**RECORD EXTRACTS:**
Definition hr_getHash b : (Z * Z) * ReadBuffer HashingReadBuffer :=
  let s := impl b in
  let h := hash_pending b in
  (hasher_getHash h,
   if hashing_begin s <? pos b
   then set_impl {| hr_in := hr_in s; hr_hasher := h; hashing_begin := pos b |} b else b).

Context (iinv : ReadBuffer S -> bytes -> Prop) `{!ReaderSpec I iinv} `{!WholePieces I iinv}.
(** The data as a whole, and the size of the blocks. *)
Context (total : bytes) (bs : nat).

(** The pieces before the current one are hashed, and the bytes are counted. *)
Definition hr_inv b (data : bytes) : Prop :=
  iinv (set_pos (pos b) (hr_in (impl b))) data /\ working_buffer b = working_buffer (hr_in (impl b)) /\
  hashing_begin (impl b) = 0 /\ nextimpl_working_buffer_offset b = 0 /\
  (exists before, hashed bs (hr_hasher (impl b)) before /\ total = before ++ take (Z.to_nat (pos b)) (working_buffer b) ++ data) /\
  count b = uwrap 64 (size_of total - size_of data).

Lemma hash_pending_spec b data : hr_inv b data ->
  exists before, hashed bs (hash_pending b) before /\ total = before ++ data.
Proof.
  intros (Hi & Hw & Hb & Hn & (before & Hh & Ht) & _). exists (before ++ take (Z.to_nat (pos b)) (working_buffer b)).
  rewrite <- app_assoc. split; [|done]. unfold hash_pending. rewrite Hb, Z.sub_0_r, drop_0.
  destruct (Z.ltb_spec 0 (pos b)); [by apply calculateHash_spec|]. replace (Z.to_nat (pos b)) with 0%nat by lia. by rewrite app_nil_r.
Qed.

Lemma hr_bounds b data : hr_inv b data -> 0 <= pos b <= size_working b /\ size_working b < 2 ^ 63.
Proof. intros (Hi & Hw & _). apply inv_bounds in Hi. unfold size_working in *. simpl in *. by rewrite Hw. Qed.

(** Moving the cursor keeps what was read and what is to come together. *)
Lemma hr_moved b p data later :
  hr_inv b data -> data = drop (Z.to_nat (pos b)) (working_buffer b) ++ later -> 0 <= p <= size_working b ->
  iinv (set_pos p (hr_in (impl b))) (drop (Z.to_nat p) (working_buffer b) ++ later) ->
  hr_inv (set_pos p b) (drop (Z.to_nat p) (working_buffer b) ++ later).
Proof.
  intros H Hd Hp Hi'. pose proof (hr_bounds b data H) as [Hpos Hs]. destruct H as (Hi & Hw & Hb & Hn & (before & Hh & Ht) & Hc).
  unfold size_working in *. split_and!; simpl; try done.
  - exists before. split; [done|]. by rewrite Ht, Hd, !(app_assoc (take _ _)), !take_drop.
  - unfold count, offset, uwrap in *. simpl. rewrite Hd in Hc. simpl_len.
    rewrite Zplus_mod_idemp_r in Hc |- *. pose proof (f_equal (fun z => (z + (p - pos b)) mod 2 ^ 64) Hc) as E. simpl in E.
    rewrite !Zplus_mod_idemp_l in E.
    replace (bytes_before b + p) with (bytes_before b + pos b + (p - pos b)) by lia. rewrite E. f_equal. lia.
Qed.

(** The count after [next] has moved the cursor to the beginning. *)
Lemma count_reset n p : uwrap 64 (uwrap 64 (n + uwrap 64 p) + uwrap 64 0) = uwrap 64 (n + uwrap 64 p).
Proof. unfold uwrap. rewrite Z.mod_0_l, Z.add_0_r, Z.mod_mod by done. done. Qed.

#[export] Instance hashing_reader : ReaderSpec FromHashing hr_inv.
Proof.
  split.
  - exact hr_bounds.
  - intros b data H. pose proof (hr_bounds b data H) as [Hp _]. pose proof H as (Hi & Hw & _).
    destruct (inv_pending _ _ Hi) as (later & Hd & Hl). exists later. simpl in *. rewrite <- Hw in Hd, Hl. split; [done|].
    intros p Hp'. apply (hr_moved b p data later H Hd); [lia|]. apply Hl. unfold size_working in *. simpl. by rewrite <- Hw.
  - intros b H. destruct (hash_pending_spec b [] H) as (before & Hh & Ht). destruct H as (Hi & Hw & _ & Hn & _ & Hc).
    cbn [nextImpl FromHashing]. unfold hr_nextImpl, next. cbn [pos impl set_bytes].
    set (i0 := set_pos (pos b) (hr_in (impl b))) in *.
    destruct (inv_end i0 Hi) as (i & -> & Hi'). cbn [rbind]. eexists. split; [done|]. simpl.
    split_and!; try done; [by exists before|]. etrans; [|exact Hc]. apply count_reset.
  - intros b data H Hne Hend. destruct (hash_pending_spec b data H) as (before & Hh & Ht). destruct H as (Hi & Hw & _ & Hn & _ & Hc).
    cbn [nextImpl FromHashing]. unfold hr_nextImpl, next. cbn [pos impl set_bytes].
    set (i0 := set_pos (pos b) (hr_in (impl b))) in *.
    destruct (inv_next i0 data Hi Hne) as (i & E & Hi' & Hlt); [unfold size_working in *; simpl; by rewrite <- Hw|].
    pose proof (whole_piece _ _ _ Hi E) as H0. rewrite E. cbn [rbind]. eexists. split; [done|].
    set (b1 := set_working _ _ _). assert (Ea : arrived b1 = set_nextimpl_offset 0 (set_pos 0 b1)).
    { unfold arrived. change (nextimpl_working_buffer_offset b1) with (nextimpl_working_buffer_offset b).
      rewrite Hn, Z.min_l by (unfold size_working; lia). done. }
    rewrite Ea. split; [|simpl; unfold size_working in *; simpl; lia]. split_and!; try done; [|simpl; by exists before|].
    + simpl. unfold arrived in *. simpl in H0. by rewrite H0 in *.
    + etrans; [|exact Hc]. apply count_reset.
Qed.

**HOW TO COMPLETE THIS TASK:** In the listing above, find the line containing "exists before, hashed bs (hash_pending" and the line containing "intros H Hd". Output them and every line between, exactly, and nothing else.

**SOLUTION TO THE PROBLEM:**
  exists before, hashed bs (hash_pending b) before /\ total = before ++ data.
Proof.
  intros (Hi & Hw & Hb & Hn & (before & Hh & Ht) & _). exists (before ++ take (Z.to_nat (pos b)) (working_buffer b)).
  rewrite <- app_assoc. split; [|done]. unfold hash_pending. rewrite Hb, Z.sub_0_r, drop_0.
  destruct (Z.ltb_spec 0 (pos b)); [by apply calculateHash_spec|]. replace (Z.to_nat (pos b)) with 0%nat by lia. by rewrite app_nil_r.
Qed.

Lemma hr_bounds b data : hr_inv b data -> 0 <= pos b <= size_working b /\ size_working b < 2 ^ 63.
Proof. intros (Hi & Hw & _). apply inv_bounds in Hi. unfold size_working in *. simpl in *. by rewrite Hw. Qed.

(** Moving the cursor keeps what was read and what is to come together. *)
Lemma hr_moved b p data later :
  hr_inv b data -> data = drop (Z.to_nat (pos b)) (working_buffer b) ++ later -> 0 <= p <= size_working b ->
  iinv (set_pos p (hr_in (impl b))) (drop (Z.to_nat p) (working_buffer b) ++ later) ->
  hr_inv (set_pos p b) (drop (Z.to_nat p) (working_buffer b) ++ later).
Proof.
  intros H Hd Hp Hi'. pose proof (hr_bounds b data H) as [Hpos Hs]. destruct H as (Hi & Hw & Hb & Hn & (before & Hh & Ht) & Hc).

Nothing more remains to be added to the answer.